La ville de Gladius, vue du ciel, a une étrange forme d'hexagone, lus-je dans un murmure. Durant le siècle dernier, avant que le Roi Aigle n'accède au pouvoir, les communautés locales sont tombées d'accord pour effectuer un découpage de la ville en cinq districts : quatre quartiers portant le nom des points cardinaux, et un plus grand espace au centre, qui regroupe la majeure partie des magasins, des lieux importants tels que la mairie, des cabinets médicaux, des loisirs et des grandes habitations. Le « quartier-centre », comme on l'appelle, a acquis la réputation de « district des bourgeois » : en effet, les familles pouvant se payer les services ou appartements s'y trouvant sont souvent les entourages des personnes importantes dans le monde de la politique ou des gérants d'entreprises implantées dans ce quartier-centre.

Je soupirai. Les gens se trouvant dans ce genre de quartier de riches devaient adhérer comme un troupeau de moutons aux idées du gouvernement pour ne pas risquer de perdre leur argent et leur renommée.

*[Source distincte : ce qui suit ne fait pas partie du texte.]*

(* ===== verification/System.v ===== *)
(** * The server as a whole

    Verification runs, their repairs and deployments meet in the server: the engine fills
    the tables of runs ([VerEngine.v], [HttpVerify.v]), a request for a deployment names
    one of them ([HttpDeploy.v]) and the manager of deployments looks it up before it
    deploys ([Deployment.v], through the gate of [ServerMain.v]).  Here they are put together as
    [src/cmd/server/main.go] does, and run: a step is a request that is answered, a
    goroutine of a deployment that is run to its end, a restart, or the world moving on.
    What a handler does is one step; the goroutines are run in any order. *)

From stdpp Require Import relations.
From S2P Require Import Prelude GoStrings World Runtime OrchTypes VerTypes VerGraph VerAdapters VerEngine VerFacts VerRepair Deployment DeploymentFacts DeploymentFrame PgBase VerStore Auth HttpApi HttpBase HttpVerify HttpDeploy ServerMain.
Import crypto auth verification adapters engine pg verstore httpapi httpbase httpverify servermain.

Module system.

(** ** Components beside the tables *)

Section beside.
Context {V W : Type}.
(** A runtime provider knows nothing of the tables [V]. *)
Definition beside (p : runtime.Provider W) : runtime.Provider (V * W) :=
  runtime.mkProvider (V * W) (runtime.Name p) (λ spec, outside (runtime.Create p spec))
    (λ id, outside (runtime.Start p id)) (λ id, outside (runtime.Stop p id))
    (λ id, outside (runtime.Restart p id)) (λ id, outside (runtime.Destroy p id))
    (λ id, outside (runtime.GetStatus p id)) (λ limit id c, outside (runtime.Exec p limit id c)).
(** The tables of deployments are others. *)
Definition store_beside (s : httpdeploy.Store W) : httpdeploy.Store (V * W) :=
  httpdeploy.mkStore (λ x, outside (httpdeploy.SaveService s x)) (λ x, outside (httpdeploy.Services s x))
    (λ x, outside (httpdeploy.SavePort s x)) (λ x, outside (httpdeploy.SaveRelease s x))
    (λ x, outside (httpdeploy.SaveDeployment s x)) (λ x, outside (httpdeploy.Deployments s x)).
End beside.

(** ** The wiring *)

Section wiring.
Context `{Json} `{Database} {W : Type} `{World W}.
#[local] Existing Instance world_beside.
(* src: cmd/server/main.go:108-127 (main) *)
Definition deploymentManager (runtimeProvider : runtime.Provider W) : deployment.Manager (ver_db * W) :=
  let provider := beside runtimeProvider in
  deployment.mkManager (Some provider) (Some (deployment.RuntimeDeploymentProvider (Some provider)))
    (Some (deployment.runtime_Check (Some provider)))
    (Some (deployment.adapter_Verify (Some verified_run))) true time_Now.
End wiring.

(** ** What a computation leaves of the tables *)

(** The tables of [V], beside the world of a component, are as they were. *)
Definition leaves {S V W A} (c : M (S * (V * W)) A) : Prop :=
  ∀ sw a sw', c sw = (a, sw') → sw'.2.1 = sw.2.1.
Definition harmless {V W A} (c : M (V * W) A) : Prop := ∀ v, World.keeps (eq v) c.

Section leaves.
Context {S V W : Type}.
Lemma leaves_mret {A} (a : A) : leaves (mret (W := S * (V * W)) a).
Proof. by intros sw b sw' [_ <-]%mret_inv. Qed.
Lemma leaves_mskip : leaves (mskip (W := S * (V * W))).
Proof. apply leaves_mret. Qed.
Lemma leaves_look {A} (f : S → A) : leaves (look (W := V * W) f).
Proof. by intros sw b sw' [_ ->]%look_inv. Qed.
Lemma leaves_modify (f : S → S) : leaves (modify (W := V * W) f).
Proof. by intros sw b sw' ->%modify_inv. Qed.
Lemma leaves_outside {A} (c : M (V * W) A) : harmless c → leaves (outside (S := S) c).
Proof. intros Hc sw a sw' [Hx _]%outside_inv. by rewrite <-(Hc sw.2.1 _ _ _ Hx eq_refl). Qed.
Lemma leaves_mthen {A B} (m : M (S * (V * W)) A) (k : A → M (S * (V * W)) B) :
  leaves m → (∀ a, leaves (k a)) → leaves (mthen m k).
Proof. intros Hm Hk sw b sw' (a & sw1 & H1%Hm & H2%Hk)%mthen_inv. congruence. Qed.
End leaves.
Create HintDb leaves.
#[export] Hint Resolve leaves_mret leaves_mskip leaves_look leaves_modify : leaves.
Ltac leave_tables :=
  repeat first
    [ progress intros
    | solve [eauto with leaves]
    | match goal with |- leaves (let _ := _ in _) => cbv zeta end
    | match goal with |- leaves (mthen _ _) => apply leaves_mthen end
    | match goal with |- leaves (outside _) => apply leaves_outside; first [solve [eauto with leaves]|intros ?; keep_state] end
    | match goal with |- leaves (match ?x with _ => _ end) => destruct x end ].
(** * Loukai Creator: the Python batch runners

    A shallow embedding of the three single-shot jobs under
    [src/main/creator/python]:

    - [crepe_runner.py]   (pitch contour),
    - [demucs_runner.py]  (stem separation),
    - [whisper_runner.py] (lyric transcription),

    together with the properties their specification states about them.

    Conventions of the embedding.

    - Numbers.  Python and numpy floats are modelled by exact rationals
      ([Q]); binary round-off is not modelled.  Python's [round(x, n)] is
      round-half-to-even on the decimal scaled value, which is what CPython
      computes on the exact value of its argument.  numpy's [0/0] is the
      one place where a NaN can arise from finite data; it is modelled by
      [None].
    - Effects.  Each runner is a computation in a small state-and-exception
      monad over a [world] that holds the two output streams, the current
      binding of [sys.stdout] and the trace of calls made to external
      libraries.
    - External libraries (torch, torchcrepe, demucs, whisper, soundfile,
      [json.loads], the file system, the clock, [np.log2]) are not part of
      the repository.  Their behaviour is an [env] record of outcomes, each
      of which may be an exception; every theorem quantifies over it. *)

From Stdlib Require Import ZArith QArith Qround Lqa Lia List Ascii String Sorted.
From stdpp Require Import gmap strings list.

Sans doute me trompais-je, même si je n'en étais pas encore consciente. Souvent, les plus opprimés avaient pris l'habitude de se taire, par dangerosité ou, tout simplement, impossibilité. Impossibilité car trop de danger, pas assez d'énergie. Une poignée de privilégiés avaient peut-être conscience des inégalités, un côté humaniste pas tout à fait éteint, et savait avoir de l'influence, donc une plus grande facilité pour faire bouger les normes et dénoncer ce qui n'allait pas. Un plus grand poids pour une prise de conscience collective. Ces personnes n'étaient certes pas majoritaires, mais elles existaient. Je ne l'avais pas encore compris, mais cela se révèlerait à moi tôt ou tard.